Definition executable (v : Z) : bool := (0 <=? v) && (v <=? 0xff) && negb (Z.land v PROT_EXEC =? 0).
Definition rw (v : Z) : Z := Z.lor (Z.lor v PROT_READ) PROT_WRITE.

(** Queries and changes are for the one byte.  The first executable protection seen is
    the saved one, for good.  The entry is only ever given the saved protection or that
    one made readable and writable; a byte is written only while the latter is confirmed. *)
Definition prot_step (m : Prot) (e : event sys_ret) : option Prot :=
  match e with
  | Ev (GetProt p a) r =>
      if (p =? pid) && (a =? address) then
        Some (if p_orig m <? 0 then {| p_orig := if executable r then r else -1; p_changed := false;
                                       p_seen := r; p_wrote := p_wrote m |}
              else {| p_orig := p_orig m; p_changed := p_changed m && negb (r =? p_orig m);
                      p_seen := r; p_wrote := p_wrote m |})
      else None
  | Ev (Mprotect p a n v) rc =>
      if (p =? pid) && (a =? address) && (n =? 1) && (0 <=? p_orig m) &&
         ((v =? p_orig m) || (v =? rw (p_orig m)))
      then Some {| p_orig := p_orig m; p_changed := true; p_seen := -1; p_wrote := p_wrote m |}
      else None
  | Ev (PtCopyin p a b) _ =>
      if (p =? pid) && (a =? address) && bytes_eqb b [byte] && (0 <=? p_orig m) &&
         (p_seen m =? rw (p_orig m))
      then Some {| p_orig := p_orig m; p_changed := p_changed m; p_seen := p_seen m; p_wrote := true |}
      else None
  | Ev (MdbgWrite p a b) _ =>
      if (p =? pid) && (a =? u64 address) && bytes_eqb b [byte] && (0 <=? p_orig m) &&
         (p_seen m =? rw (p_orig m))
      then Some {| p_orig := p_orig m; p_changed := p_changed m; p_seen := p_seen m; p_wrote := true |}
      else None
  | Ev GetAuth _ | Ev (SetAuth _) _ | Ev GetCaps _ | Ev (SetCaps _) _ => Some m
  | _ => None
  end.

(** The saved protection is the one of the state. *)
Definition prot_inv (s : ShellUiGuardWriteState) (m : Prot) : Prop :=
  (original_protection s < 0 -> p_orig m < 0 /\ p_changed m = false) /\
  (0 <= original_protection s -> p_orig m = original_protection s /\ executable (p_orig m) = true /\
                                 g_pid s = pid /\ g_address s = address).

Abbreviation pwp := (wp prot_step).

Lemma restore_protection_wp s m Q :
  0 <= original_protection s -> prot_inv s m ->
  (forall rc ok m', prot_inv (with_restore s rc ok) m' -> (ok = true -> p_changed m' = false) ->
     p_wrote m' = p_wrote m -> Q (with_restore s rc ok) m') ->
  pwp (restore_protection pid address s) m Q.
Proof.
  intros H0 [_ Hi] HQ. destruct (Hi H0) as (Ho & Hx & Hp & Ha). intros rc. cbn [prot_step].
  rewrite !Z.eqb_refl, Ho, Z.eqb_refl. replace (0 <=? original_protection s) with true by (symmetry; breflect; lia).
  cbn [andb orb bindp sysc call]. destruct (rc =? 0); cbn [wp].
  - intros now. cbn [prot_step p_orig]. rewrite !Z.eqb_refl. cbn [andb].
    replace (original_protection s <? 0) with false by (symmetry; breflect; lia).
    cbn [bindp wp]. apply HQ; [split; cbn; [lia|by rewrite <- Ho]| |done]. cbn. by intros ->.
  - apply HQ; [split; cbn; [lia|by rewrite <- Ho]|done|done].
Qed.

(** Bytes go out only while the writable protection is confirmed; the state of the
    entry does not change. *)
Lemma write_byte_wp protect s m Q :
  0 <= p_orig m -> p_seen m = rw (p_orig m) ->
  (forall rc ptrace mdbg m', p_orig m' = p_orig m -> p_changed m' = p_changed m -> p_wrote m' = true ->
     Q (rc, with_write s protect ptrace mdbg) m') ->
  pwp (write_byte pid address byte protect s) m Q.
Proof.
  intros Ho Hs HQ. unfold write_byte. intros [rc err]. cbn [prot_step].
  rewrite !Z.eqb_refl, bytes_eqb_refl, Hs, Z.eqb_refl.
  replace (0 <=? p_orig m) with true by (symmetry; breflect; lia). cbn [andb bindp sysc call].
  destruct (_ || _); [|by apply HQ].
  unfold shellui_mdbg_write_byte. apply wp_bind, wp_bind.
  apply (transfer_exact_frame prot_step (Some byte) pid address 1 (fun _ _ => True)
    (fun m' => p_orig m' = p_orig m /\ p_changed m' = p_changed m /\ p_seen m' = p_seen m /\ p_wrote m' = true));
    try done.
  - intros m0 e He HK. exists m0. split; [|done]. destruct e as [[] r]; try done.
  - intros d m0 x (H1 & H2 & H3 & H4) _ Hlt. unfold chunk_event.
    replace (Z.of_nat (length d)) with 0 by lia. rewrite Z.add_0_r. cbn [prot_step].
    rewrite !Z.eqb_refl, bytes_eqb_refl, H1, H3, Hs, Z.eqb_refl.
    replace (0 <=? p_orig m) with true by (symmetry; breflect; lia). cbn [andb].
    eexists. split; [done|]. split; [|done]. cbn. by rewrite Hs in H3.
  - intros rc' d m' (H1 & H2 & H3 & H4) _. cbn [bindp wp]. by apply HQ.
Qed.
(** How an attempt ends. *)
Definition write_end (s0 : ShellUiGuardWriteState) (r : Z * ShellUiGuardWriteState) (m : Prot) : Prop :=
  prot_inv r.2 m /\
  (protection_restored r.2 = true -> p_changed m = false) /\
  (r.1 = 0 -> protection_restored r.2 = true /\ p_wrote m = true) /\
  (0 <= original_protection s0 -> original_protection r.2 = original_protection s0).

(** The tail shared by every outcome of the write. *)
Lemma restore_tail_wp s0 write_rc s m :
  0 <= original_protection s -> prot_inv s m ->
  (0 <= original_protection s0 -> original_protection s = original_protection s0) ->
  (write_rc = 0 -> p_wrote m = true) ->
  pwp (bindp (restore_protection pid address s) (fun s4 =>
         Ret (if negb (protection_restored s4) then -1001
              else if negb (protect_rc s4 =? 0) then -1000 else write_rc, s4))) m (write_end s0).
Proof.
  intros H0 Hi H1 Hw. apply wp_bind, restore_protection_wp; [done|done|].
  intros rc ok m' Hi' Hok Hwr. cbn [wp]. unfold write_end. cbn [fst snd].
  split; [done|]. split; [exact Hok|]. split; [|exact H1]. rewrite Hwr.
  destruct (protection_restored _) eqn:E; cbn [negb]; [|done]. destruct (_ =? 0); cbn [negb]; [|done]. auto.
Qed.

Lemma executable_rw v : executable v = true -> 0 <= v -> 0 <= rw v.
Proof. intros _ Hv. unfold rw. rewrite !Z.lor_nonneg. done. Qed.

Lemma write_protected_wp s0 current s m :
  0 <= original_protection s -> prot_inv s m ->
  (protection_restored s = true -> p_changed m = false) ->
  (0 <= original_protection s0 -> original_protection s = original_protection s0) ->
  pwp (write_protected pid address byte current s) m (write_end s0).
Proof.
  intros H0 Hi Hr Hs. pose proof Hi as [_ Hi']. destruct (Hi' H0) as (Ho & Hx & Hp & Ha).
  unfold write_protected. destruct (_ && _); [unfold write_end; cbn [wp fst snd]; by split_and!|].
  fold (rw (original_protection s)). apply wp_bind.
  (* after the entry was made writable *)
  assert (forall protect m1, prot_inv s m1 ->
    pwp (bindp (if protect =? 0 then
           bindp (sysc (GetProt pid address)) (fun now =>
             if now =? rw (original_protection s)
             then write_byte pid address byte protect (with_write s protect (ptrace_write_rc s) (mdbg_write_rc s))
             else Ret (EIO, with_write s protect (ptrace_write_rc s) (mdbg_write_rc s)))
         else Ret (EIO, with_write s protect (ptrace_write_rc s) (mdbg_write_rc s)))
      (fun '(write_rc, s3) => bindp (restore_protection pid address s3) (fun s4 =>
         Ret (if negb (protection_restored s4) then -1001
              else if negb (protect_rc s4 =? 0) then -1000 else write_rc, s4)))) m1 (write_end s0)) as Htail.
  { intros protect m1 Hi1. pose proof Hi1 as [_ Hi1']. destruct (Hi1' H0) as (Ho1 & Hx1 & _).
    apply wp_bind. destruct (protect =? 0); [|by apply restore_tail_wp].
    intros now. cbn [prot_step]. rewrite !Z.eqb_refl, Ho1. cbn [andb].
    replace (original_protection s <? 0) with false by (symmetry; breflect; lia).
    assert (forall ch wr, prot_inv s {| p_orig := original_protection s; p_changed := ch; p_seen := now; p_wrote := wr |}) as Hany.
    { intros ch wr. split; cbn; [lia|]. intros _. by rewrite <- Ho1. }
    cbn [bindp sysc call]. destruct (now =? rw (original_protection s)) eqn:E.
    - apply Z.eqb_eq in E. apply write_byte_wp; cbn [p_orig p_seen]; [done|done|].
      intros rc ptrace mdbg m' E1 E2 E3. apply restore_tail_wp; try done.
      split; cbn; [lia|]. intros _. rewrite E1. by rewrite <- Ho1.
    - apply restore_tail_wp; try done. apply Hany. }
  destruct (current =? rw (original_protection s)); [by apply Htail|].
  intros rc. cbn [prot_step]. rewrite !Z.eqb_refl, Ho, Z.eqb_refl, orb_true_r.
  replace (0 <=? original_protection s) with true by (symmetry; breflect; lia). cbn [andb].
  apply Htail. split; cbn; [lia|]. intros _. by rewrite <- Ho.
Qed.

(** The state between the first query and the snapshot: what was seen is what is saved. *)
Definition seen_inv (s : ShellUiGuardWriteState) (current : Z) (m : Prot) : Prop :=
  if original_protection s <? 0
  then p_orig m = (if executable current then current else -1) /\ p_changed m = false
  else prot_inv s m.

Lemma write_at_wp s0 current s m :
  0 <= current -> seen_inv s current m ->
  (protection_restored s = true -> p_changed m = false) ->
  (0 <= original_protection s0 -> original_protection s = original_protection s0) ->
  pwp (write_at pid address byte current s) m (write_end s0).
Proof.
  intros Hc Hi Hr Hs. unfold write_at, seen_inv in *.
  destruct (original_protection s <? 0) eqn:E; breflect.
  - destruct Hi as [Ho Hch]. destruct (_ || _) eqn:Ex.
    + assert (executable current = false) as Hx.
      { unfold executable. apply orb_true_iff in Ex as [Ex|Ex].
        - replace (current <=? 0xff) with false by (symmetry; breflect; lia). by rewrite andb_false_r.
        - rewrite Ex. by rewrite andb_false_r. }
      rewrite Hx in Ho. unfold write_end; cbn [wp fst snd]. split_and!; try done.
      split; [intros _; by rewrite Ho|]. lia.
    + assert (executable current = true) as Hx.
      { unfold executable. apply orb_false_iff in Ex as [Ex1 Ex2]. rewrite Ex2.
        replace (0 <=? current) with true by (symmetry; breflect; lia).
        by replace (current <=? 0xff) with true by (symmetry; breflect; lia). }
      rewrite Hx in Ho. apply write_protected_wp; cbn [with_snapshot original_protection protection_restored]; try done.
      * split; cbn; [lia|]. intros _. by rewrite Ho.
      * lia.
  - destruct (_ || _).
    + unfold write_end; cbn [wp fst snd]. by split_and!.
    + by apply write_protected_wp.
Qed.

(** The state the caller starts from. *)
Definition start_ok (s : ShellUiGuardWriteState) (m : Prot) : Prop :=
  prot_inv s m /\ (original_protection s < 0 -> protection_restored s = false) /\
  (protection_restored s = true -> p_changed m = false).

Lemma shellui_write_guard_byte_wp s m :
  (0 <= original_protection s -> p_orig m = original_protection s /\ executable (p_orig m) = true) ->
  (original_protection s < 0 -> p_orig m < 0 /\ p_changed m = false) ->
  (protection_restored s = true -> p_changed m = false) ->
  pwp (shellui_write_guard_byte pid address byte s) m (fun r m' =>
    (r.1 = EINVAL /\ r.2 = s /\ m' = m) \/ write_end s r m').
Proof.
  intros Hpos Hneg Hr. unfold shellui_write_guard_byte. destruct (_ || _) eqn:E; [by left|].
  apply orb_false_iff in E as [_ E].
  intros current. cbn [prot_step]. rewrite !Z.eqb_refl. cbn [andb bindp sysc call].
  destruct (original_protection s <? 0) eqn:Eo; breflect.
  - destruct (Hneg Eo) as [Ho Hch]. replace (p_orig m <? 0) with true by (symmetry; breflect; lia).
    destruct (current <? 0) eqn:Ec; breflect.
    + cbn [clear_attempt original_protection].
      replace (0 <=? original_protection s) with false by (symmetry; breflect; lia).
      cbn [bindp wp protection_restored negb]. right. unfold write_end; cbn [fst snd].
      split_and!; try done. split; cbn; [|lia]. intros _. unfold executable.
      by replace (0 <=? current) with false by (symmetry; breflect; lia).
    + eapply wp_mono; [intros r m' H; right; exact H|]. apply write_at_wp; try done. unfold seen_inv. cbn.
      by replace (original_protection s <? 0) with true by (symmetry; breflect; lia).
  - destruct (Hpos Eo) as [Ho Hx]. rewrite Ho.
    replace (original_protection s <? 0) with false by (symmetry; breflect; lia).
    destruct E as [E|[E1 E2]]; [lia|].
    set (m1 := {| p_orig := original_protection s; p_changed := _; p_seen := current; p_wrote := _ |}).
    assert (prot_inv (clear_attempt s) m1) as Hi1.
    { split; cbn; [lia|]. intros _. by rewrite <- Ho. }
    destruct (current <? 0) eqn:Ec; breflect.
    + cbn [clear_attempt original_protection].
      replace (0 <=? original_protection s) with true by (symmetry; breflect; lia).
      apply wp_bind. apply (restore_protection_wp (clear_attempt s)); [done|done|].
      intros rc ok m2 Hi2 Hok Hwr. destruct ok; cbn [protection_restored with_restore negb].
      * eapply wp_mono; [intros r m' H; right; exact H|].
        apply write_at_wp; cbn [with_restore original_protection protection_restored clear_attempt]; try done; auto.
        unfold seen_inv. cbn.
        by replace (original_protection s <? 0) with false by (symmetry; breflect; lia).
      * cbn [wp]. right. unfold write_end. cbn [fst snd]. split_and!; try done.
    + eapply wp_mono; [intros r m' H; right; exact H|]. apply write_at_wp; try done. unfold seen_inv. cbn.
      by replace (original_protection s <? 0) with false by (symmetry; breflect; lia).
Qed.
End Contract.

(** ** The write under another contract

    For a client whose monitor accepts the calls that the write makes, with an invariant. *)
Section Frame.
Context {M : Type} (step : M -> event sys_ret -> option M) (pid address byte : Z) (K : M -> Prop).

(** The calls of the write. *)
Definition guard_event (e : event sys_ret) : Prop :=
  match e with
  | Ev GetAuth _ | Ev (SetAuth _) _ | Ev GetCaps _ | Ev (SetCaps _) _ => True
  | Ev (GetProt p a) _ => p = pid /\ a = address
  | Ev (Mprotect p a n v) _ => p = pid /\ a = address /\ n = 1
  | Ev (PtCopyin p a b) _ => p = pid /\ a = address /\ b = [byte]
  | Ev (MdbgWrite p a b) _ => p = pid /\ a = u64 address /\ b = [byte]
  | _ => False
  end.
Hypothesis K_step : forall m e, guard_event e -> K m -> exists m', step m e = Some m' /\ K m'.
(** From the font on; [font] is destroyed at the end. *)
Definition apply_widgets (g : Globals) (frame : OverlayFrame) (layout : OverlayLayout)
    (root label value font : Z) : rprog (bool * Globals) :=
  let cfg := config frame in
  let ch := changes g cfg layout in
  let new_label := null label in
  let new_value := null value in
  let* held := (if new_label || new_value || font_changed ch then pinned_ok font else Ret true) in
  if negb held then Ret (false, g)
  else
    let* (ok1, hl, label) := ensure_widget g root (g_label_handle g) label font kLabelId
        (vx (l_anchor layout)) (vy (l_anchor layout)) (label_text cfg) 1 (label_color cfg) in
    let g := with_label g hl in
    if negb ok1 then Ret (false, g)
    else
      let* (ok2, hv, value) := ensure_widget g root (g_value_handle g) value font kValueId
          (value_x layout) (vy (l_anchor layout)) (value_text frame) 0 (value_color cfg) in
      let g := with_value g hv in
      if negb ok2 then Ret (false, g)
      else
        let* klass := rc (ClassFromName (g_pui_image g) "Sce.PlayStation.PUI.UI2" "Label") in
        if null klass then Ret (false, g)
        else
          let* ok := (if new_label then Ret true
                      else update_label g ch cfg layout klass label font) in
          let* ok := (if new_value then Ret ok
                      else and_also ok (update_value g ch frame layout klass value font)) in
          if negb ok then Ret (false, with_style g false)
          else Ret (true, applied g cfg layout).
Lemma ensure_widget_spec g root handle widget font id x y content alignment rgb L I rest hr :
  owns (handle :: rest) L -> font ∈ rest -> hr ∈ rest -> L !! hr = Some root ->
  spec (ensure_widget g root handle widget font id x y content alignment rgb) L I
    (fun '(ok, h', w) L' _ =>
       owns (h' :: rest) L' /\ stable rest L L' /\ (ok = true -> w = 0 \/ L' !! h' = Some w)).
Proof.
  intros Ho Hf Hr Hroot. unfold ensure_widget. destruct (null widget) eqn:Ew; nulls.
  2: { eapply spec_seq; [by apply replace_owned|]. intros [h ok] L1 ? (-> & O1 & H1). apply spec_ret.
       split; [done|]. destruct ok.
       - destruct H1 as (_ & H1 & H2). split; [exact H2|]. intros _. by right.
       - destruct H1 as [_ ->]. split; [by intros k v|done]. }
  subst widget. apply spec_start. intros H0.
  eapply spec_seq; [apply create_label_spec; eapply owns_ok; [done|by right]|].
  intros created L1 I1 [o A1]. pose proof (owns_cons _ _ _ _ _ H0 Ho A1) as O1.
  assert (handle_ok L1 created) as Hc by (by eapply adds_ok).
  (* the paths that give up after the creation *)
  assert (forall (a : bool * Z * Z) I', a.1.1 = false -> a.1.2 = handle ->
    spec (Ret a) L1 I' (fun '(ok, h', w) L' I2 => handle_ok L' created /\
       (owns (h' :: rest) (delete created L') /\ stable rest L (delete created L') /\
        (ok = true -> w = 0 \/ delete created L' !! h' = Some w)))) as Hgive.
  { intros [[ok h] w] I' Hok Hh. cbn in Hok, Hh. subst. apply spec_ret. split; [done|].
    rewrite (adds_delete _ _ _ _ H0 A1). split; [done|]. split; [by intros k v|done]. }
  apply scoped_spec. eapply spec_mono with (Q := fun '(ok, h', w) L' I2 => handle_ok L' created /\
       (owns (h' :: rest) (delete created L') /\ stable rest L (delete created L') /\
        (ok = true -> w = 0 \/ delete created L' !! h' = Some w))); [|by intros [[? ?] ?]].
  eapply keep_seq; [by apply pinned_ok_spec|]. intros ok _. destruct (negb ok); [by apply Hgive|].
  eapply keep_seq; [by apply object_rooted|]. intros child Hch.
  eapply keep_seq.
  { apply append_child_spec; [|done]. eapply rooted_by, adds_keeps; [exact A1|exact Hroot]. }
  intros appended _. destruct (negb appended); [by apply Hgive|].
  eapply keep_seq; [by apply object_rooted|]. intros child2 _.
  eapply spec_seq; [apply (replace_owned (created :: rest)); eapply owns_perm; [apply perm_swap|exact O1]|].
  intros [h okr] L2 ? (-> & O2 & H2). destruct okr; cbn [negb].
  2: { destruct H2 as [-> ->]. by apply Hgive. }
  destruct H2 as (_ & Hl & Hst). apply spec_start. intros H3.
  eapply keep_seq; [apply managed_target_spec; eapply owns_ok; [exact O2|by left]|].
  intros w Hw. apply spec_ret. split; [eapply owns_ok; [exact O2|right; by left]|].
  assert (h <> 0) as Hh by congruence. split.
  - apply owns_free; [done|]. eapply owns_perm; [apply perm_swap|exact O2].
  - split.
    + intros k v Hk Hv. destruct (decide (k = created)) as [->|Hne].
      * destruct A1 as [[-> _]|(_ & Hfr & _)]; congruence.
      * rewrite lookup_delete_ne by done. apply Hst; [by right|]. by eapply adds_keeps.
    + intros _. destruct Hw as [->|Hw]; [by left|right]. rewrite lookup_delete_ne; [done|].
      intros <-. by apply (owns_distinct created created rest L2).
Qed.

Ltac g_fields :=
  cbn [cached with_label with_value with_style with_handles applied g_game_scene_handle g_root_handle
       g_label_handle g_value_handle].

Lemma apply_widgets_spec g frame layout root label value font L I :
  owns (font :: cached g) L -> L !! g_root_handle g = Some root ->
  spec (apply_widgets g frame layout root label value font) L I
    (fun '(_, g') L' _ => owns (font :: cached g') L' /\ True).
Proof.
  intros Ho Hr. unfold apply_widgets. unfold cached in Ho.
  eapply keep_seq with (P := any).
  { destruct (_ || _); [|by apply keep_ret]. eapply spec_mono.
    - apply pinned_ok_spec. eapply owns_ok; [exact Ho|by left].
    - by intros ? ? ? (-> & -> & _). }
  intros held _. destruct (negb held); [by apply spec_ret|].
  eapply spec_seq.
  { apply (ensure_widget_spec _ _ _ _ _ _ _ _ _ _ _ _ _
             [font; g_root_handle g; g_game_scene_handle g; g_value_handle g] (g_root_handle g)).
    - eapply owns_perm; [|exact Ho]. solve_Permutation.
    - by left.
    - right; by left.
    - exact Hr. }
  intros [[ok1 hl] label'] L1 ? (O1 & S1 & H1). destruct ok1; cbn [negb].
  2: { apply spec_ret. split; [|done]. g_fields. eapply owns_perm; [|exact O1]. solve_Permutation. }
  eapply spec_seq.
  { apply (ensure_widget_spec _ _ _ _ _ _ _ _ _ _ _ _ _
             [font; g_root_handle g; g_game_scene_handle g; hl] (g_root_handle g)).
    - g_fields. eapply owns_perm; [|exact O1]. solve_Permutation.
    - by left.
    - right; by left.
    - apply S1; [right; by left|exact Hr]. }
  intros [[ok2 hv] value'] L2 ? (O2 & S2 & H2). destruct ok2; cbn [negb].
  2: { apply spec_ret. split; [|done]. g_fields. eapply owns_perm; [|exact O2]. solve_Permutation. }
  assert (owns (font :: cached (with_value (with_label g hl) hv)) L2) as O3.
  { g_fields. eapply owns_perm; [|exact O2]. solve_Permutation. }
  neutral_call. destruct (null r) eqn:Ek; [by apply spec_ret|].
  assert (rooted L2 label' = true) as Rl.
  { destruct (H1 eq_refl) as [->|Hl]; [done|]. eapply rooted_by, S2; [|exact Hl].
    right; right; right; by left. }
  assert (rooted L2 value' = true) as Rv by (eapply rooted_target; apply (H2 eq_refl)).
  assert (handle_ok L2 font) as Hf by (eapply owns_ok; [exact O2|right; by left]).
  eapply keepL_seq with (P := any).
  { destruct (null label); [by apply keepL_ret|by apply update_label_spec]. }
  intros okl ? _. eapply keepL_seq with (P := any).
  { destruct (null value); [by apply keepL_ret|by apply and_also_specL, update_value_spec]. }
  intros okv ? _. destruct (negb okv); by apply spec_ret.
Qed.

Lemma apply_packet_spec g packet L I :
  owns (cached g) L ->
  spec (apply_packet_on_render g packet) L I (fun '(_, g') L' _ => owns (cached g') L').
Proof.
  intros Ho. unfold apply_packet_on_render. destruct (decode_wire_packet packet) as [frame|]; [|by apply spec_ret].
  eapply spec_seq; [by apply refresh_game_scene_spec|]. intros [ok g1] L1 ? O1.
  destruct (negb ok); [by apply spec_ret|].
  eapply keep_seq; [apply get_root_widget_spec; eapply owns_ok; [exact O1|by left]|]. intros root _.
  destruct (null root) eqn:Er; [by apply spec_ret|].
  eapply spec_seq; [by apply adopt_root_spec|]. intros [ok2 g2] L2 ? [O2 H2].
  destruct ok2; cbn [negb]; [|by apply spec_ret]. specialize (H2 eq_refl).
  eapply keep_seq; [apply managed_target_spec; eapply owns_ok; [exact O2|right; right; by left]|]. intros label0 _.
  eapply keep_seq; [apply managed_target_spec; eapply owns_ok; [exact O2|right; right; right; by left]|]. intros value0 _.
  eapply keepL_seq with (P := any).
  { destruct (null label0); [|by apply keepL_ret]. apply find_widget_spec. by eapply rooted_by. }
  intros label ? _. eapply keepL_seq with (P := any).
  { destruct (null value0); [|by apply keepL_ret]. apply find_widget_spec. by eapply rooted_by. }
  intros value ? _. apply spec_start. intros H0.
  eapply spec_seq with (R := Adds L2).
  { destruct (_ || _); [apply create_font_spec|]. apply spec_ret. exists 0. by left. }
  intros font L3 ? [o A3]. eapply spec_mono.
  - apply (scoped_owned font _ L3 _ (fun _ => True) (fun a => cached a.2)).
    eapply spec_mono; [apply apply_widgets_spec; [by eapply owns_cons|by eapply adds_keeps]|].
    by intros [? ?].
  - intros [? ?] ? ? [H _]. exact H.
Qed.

───

▸ Task objective:
Keep both end lines and retype everything in the records above from the line containing "Lemma write_at_wp s0" through the line containing "apply orb_false_iff in E as [_ E].", exactly, with nothing else.

▸ Reply:
Lemma write_at_wp s0 current s m :
  0 <= current -> seen_inv s current m ->
  (protection_restored s = true -> p_changed m = false) ->
  (0 <= original_protection s0 -> original_protection s = original_protection s0) ->
  pwp (write_at pid address byte current s) m (write_end s0).
Proof.
  intros Hc Hi Hr Hs. unfold write_at, seen_inv in *.
  destruct (original_protection s <? 0) eqn:E; breflect.
  - destruct Hi as [Ho Hch]. destruct (_ || _) eqn:Ex.
    + assert (executable current = false) as Hx.
      { unfold executable. apply orb_true_iff in Ex as [Ex|Ex].
        - replace (current <=? 0xff) with false by (symmetry; breflect; lia). by rewrite andb_false_r.
        - rewrite Ex. by rewrite andb_false_r. }
      rewrite Hx in Ho. unfold write_end; cbn [wp fst snd]. split_and!; try done.
      split; [intros _; by rewrite Ho|]. lia.
    + assert (executable current = true) as Hx.
      { unfold executable. apply orb_false_iff in Ex as [Ex1 Ex2]. rewrite Ex2.
        replace (0 <=? current) with true by (symmetry; breflect; lia).
        by replace (current <=? 0xff) with true by (symmetry; breflect; lia). }
      rewrite Hx in Ho. apply write_protected_wp; cbn [with_snapshot original_protection protection_restored]; try done.
      * split; cbn; [lia|]. intros _. by rewrite Ho.
      * lia.
  - destruct (_ || _).
    + unfold write_end; cbn [wp fst snd]. by split_and!.
    + by apply write_protected_wp.
Qed.

(** The state the caller starts from. *)
Definition start_ok (s : ShellUiGuardWriteState) (m : Prot) : Prop :=
  prot_inv s m /\ (original_protection s < 0 -> protection_restored s = false) /\
  (protection_restored s = true -> p_changed m = false).

Lemma shellui_write_guard_byte_wp s m :
  (0 <= original_protection s -> p_orig m = original_protection s /\ executable (p_orig m) = true) ->
  (original_protection s < 0 -> p_orig m < 0 /\ p_changed m = false) ->
  (protection_restored s = true -> p_changed m = false) ->
  pwp (shellui_write_guard_byte pid address byte s) m (fun r m' =>
    (r.1 = EINVAL /\ r.2 = s /\ m' = m) \/ write_end s r m').
Proof.
  intros Hpos Hneg Hr. unfold shellui_write_guard_byte. destruct (_ || _) eqn:E; [by left|].
  apply orb_false_iff in E as [_ E].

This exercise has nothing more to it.